REPUBLIKA.CO.ID, JAKARTA -- Pembagian zakat massal seringkali memicu permasalahan sosial, bahkan merenggut nyawa seseorang. Presiden Direktur Dompet Dhuafa, Ahmad Juwaini, menilai cara tersebut sudah seharusnya ditinggalkan.
“Sebaiknya, cara itu sudah ditinggalkan karena ada unsur membahayakan bagi orang-orang miskin. Di tengah antrian, kadang muncul potensi terjadinya kerawanan sosial,” kata Presiden Direktur Dompet Dhuafa, Ahmad Juwaini, kepada ROL, Sabtu (11/7).

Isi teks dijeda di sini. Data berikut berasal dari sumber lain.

(** ** agent_data *)

(** X13.  [agent_data] accepts the data of a push host on a prepared site:
    when the uuid is registered as a push host, the codec is known and
    decompresses the body, nothing is in the way of storing (no regular
    file among the ancestors of the host directory, the final path not a
    directory, a free temporary name), the host directory is not inside the
    r4r directory, the r4r directory exists, the names DISCOVERABLE and
    READY in it are not regular files and the names of the record in READY
    and DISCOVERABLE are not directories, the call returns 204, the final
    path reads as the decompressed data, and the one event of the call is
    the log line that the data was saved. *)
Theorem agent_data_accepts (w : World) (uuid : N) (compression : string)
    (monitoring_data : list Byte.byte) (host : RegisteredHost)
    (decompressor : Decompressor) (decompressed : list Byte.byte) :
  registered_hosts w !! uuid = Some host →
  connection_mode host = PUSH →
  Decompressor_of_name compression = Some decompressor →
  decompress decompressor monitoring_data = inr decompressed →
  (∀ q ino, q `prefix_of` source_path host → lookup_node (fs w) q ≠ Some (File ino)) →
  is_dir (fs w) (source_path host // "agent_output") = false →
  (∃ n, n ∈ tmp_names w ∧ lookup_node (fs w) (source_path host // ("tmp" +:+ n)) = None) →
  ¬ r4r_dir `prefix_of` source_path host →
  is_dir (fs w) r4r_dir = true →
  is_file (fs w) (r4r_dir // "DISCOVERABLE") = false →
  is_file (fs w) (r4r_dir // "READY") = false →
  is_dir (fs w) (r4r_path READY uuid) = false →
  is_dir (fs w) (r4r_path DISCOVERABLE uuid) = false →
  ∃ w', agent_data uuid compression monitoring_data w = (Ok {| status_code := 204 |}, w')
        ∧ read_bytes (fs w') (source_path host // "agent_output") = Some decompressed
        ∧ new_events w w' = [Logged INFO ("uuid=" +:+ uuid_str uuid +:+ " Agent data saved")].
Proof.
  intros Hreg Hmode Hcodec Hdata Hfree Hfinal Htmp Hout Hr4r Hbucket Hsource Hready Hdisc.
  destruct (store_agent_data_total (source_path host) decompressed w Hfree Hfinal Htmp)
    as (w1 & Hstore & _).
  pose proof (store_agent_data_outside _ _ _ _ Hstore) as Hframe.
  destruct (store_agent_data_silent (source_path host) decompressed w) as (Ht & _).
  rewrite Hstore in Ht. cbn [snd] in Ht.
  assert (Hrec : ∀ s, lookup_node (fs w1) (r4r_path s uuid) = lookup_node (fs w) (r4r_path s uuid)).
  { intros s. apply Hframe; [|symmetry; apply agent_output_ne_record].
    intros Hpre. apply Hout. etrans; [apply r4r_dir_prefix_of_record|done]. }
  destruct (move_ready_file_returns uuid w1) as (w2 & Hmove).
  { unfold is_dir in *. rewrite Hframe; [done| |].
    - intros Hpre. by apply Hout.
    - intros Heq. rewrite Heq in Hr4r. congruence. }
  { unfold is_file in *. rewrite Hframe; [done| |].
    - intros Hpre. apply Hout. etrans; [|done]. by exists ["DISCOVERABLE"].
    - symmetry. apply (agent_output_ne_bucket _ DISCOVERABLE). }
  { unfold is_file in *. rewrite Hframe; [done| |].
    - intros Hpre. apply Hout. etrans; [|done]. by exists ["READY"].
    - symmetry. apply (agent_output_ne_bucket _ READY). }
  { unfold is_dir in *. by rewrite Hrec. }
  { unfold is_dir in *. by rewrite Hrec. }
  destruct (move_ready_file_frame uuid w1) as (Hw2 & Hi & Hn).
  rewrite Hmove in Hw2, Hi, Hn. cbn [snd] in Hw2, Hi, Hn.
  eexists. rewrite agent_data_run, Hreg, Hmode, Hcodec, Hdata.
  rewrite bind_run, Hstore, bind_run, Hmove. split; [reflexivity|]. split.
  - apply store_agent_data_ok in Hstore as (ino & _ & Hnode & Hbytes & _).
    unfold read_bytes. cbn [fs emit]. rewrite Hn, Hnode, Hi; [done| | |].
    + apply agent_output_ne_record.
    + apply agent_output_ne_record.
    + apply (agent_output_ne_bucket _ DISCOVERABLE).
  - apply new_events_app. rewrite Hw2. simpl. by rewrite Ht.
Qed.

Ia menjelaskan, pembagian zakat secara langsung seringkali diwarnai kericuhan. Para penerima zakat saling berdesakan, sampai ada yang terinjak-injak. Tak jarang, pembagian zakat secara langsung juga merenggut korban jiwa. Mengingat tingginya risiko tersebut, Juwaini menegaskan, cara itu sebaiknya ditinggalkan oleh umat Islam di Indonesia.
Menurutnya, alternatif yang lebih baik adalah amil mengantarkan langsung kepada orang yang berhak menerima zakat. Zakat bisa diantarkan langsung ke rumah penerima zakat atau komunitas-komunitas yang mengelola orang fakir miskin. Misalnya, panti-panti asuhan. Kalau hal itu bisa dilakukan, kemungkinan terjadinya kerawanan sosial dapat dikurangi.
Juwaini juga menuturkan, selama ini Dompet Dhuafa menyalurkan zakat lewat empat kegiatan utama, yaitu kesehatan, pendidikan, ekonomi, dan sosial kemanusiaan. Dalam bidang kesehatan, zakat disalurkan lewat klinik dan rumah sakit, sementara dalam bidang pendidikan bisa lewat sekolah atau pemberian beasiswa.
Ia menambahkan, di bidang ekonomi, zakat dimanfaatkan untuk pelatihan keterampilan kerja, pemberian modal usaha, dan pendampingan wirausaha. Sektor sosial kemanusiaan lebih luas lagi, bisa untuk kegiatan dakwah, penanganan bencana, atau kegiatan pelestarian lingkungan.
“Ada juga orang yang kita undang ke kantor untuk menerima zakat, tapi tidak secara massal. Kalau dia tidak bisa datang, kita serahkan ke rumahnya orang per orang,” tegas Juwaini.